Data provided:

========================================================================

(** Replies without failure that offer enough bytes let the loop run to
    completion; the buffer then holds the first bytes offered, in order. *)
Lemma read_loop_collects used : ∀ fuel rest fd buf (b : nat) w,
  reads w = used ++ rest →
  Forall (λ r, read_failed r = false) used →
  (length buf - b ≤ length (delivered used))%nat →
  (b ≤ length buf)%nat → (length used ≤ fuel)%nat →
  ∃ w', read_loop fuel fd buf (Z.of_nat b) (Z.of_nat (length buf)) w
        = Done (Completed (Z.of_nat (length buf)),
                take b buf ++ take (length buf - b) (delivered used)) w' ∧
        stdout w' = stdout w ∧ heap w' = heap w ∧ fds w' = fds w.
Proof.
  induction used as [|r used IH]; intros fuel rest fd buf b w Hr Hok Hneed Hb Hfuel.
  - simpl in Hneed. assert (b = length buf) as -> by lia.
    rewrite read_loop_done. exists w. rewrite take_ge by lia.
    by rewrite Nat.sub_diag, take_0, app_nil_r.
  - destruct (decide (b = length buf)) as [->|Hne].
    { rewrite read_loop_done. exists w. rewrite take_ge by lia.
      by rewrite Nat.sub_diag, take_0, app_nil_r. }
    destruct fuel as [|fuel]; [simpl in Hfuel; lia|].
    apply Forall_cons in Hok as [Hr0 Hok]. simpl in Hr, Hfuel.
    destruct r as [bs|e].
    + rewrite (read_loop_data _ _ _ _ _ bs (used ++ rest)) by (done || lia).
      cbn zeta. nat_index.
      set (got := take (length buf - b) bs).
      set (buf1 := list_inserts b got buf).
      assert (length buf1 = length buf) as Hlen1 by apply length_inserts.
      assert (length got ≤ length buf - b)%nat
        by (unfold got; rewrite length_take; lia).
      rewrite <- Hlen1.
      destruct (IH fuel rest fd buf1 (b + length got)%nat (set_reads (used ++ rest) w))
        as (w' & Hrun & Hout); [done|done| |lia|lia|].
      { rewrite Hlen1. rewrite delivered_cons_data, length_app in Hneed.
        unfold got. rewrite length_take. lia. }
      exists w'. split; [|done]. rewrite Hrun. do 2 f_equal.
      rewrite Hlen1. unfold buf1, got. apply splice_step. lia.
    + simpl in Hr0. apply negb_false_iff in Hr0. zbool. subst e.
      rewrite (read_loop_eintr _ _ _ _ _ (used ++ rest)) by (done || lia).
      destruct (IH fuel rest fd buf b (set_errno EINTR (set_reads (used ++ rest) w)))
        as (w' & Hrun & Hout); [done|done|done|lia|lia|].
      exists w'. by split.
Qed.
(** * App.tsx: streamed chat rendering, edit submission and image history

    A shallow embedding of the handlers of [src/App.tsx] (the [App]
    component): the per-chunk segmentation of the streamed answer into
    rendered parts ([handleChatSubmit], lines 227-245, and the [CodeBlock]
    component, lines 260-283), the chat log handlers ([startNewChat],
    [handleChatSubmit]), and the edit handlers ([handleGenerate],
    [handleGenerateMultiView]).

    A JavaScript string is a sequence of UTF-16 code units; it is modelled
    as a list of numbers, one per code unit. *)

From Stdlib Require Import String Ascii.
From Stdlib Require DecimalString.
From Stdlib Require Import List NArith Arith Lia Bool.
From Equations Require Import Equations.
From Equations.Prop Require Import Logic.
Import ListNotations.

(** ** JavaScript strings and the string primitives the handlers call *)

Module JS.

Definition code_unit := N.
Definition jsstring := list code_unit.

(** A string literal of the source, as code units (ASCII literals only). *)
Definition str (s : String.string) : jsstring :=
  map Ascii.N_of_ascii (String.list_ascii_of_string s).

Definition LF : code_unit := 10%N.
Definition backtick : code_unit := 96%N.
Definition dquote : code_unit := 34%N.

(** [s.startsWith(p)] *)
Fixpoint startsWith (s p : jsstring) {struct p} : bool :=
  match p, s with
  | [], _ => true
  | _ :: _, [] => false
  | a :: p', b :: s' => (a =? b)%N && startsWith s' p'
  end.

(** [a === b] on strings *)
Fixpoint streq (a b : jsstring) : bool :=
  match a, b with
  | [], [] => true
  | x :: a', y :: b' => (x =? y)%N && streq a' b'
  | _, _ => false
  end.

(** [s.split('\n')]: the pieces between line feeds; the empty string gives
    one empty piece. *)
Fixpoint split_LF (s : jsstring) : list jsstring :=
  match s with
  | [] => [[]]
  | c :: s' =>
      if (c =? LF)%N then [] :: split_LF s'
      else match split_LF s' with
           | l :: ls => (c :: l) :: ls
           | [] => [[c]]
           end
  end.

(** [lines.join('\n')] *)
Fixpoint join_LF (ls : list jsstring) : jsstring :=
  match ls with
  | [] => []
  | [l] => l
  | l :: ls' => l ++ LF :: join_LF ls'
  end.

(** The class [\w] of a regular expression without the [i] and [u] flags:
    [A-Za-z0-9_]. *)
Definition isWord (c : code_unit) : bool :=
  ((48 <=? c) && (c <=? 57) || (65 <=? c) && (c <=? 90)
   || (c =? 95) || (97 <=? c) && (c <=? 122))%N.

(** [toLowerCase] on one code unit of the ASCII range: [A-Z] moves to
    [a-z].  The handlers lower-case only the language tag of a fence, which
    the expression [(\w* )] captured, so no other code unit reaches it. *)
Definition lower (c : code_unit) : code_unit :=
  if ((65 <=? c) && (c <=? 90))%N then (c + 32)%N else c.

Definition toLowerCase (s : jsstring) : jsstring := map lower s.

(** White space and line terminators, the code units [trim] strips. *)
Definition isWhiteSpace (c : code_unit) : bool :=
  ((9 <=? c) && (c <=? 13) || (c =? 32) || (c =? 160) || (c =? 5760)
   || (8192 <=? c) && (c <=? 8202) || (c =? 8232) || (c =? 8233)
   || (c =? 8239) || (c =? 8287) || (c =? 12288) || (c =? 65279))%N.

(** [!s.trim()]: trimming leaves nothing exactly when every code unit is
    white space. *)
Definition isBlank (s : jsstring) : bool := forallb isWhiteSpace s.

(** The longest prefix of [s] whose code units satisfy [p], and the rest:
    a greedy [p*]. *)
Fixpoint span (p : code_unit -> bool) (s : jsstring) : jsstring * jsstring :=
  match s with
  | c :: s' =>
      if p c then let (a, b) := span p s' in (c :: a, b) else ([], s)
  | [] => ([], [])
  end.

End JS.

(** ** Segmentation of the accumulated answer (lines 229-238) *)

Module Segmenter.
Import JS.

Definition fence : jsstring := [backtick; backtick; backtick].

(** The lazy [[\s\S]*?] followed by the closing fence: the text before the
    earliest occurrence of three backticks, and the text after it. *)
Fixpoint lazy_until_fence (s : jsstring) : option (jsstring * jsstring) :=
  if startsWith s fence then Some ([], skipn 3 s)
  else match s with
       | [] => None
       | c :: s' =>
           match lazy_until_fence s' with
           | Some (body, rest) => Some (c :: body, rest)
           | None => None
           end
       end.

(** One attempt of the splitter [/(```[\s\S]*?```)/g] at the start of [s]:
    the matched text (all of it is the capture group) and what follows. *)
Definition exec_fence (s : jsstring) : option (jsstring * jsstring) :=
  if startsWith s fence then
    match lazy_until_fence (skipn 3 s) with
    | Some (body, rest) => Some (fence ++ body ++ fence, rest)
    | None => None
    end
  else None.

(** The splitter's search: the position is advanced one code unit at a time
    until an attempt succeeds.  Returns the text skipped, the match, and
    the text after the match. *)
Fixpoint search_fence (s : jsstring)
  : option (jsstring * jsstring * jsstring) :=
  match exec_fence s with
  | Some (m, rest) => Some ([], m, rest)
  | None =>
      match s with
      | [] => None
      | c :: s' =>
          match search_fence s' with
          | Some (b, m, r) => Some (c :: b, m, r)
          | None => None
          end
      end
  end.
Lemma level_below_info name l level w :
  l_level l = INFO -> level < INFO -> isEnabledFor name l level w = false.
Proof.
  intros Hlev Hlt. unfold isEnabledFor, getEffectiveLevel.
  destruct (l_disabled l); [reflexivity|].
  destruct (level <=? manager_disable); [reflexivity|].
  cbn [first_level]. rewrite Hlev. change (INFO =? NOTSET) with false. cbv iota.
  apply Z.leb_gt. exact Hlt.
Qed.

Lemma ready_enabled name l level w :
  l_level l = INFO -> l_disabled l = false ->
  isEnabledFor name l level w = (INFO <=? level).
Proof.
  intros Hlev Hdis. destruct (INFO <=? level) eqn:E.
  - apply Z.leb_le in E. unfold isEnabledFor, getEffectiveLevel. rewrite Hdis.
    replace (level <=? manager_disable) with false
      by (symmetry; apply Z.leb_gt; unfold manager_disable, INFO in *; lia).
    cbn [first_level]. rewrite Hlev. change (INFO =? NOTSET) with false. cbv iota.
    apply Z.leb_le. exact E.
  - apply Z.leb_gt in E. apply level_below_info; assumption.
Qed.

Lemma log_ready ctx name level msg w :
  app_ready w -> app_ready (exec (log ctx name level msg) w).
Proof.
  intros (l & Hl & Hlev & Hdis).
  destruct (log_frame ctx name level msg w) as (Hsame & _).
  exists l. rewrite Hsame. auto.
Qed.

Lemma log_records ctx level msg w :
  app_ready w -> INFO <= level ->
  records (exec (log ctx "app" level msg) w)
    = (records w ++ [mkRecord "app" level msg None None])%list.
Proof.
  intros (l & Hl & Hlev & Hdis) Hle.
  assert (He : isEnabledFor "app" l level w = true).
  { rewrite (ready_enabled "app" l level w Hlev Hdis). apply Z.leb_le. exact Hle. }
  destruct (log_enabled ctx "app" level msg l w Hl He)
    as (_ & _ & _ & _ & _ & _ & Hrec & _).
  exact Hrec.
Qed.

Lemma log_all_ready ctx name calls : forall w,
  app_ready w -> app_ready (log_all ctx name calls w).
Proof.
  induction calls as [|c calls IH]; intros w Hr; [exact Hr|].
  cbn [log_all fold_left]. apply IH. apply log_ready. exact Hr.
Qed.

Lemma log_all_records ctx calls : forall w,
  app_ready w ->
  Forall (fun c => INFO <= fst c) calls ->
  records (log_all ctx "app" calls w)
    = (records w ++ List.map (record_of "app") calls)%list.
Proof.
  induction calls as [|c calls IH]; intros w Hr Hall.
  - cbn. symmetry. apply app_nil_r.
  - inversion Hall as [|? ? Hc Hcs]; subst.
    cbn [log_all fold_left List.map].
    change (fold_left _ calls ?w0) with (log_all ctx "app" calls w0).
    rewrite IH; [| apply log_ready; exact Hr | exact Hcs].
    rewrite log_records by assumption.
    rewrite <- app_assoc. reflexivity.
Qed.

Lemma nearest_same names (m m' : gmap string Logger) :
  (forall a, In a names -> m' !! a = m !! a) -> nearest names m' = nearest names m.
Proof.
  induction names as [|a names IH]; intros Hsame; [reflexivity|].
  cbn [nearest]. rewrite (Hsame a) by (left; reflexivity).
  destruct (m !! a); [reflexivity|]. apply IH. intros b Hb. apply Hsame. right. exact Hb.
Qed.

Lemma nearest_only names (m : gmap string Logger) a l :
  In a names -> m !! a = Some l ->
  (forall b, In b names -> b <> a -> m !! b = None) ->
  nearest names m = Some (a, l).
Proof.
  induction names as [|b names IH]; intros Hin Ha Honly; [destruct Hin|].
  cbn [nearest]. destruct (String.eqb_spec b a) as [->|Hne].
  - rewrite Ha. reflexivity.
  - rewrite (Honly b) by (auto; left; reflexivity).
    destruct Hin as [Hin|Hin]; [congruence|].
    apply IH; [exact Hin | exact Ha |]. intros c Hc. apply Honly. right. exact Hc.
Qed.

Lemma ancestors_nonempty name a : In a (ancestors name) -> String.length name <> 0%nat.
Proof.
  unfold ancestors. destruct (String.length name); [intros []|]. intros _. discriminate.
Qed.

========================================================================

Your assignment: Take from the material above every line that includes the word "simpl".

Written reply:
  - simpl in Hneed. assert (b = length buf) as -> by lia.
    destruct fuel as [|fuel]; [simpl in Hfuel; lia|].
    apply Forall_cons in Hok as [Hr0 Hok]. simpl in Hr, Hfuel.
    + simpl in Hr0. apply negb_false_iff in Hr0. zbool. subst e.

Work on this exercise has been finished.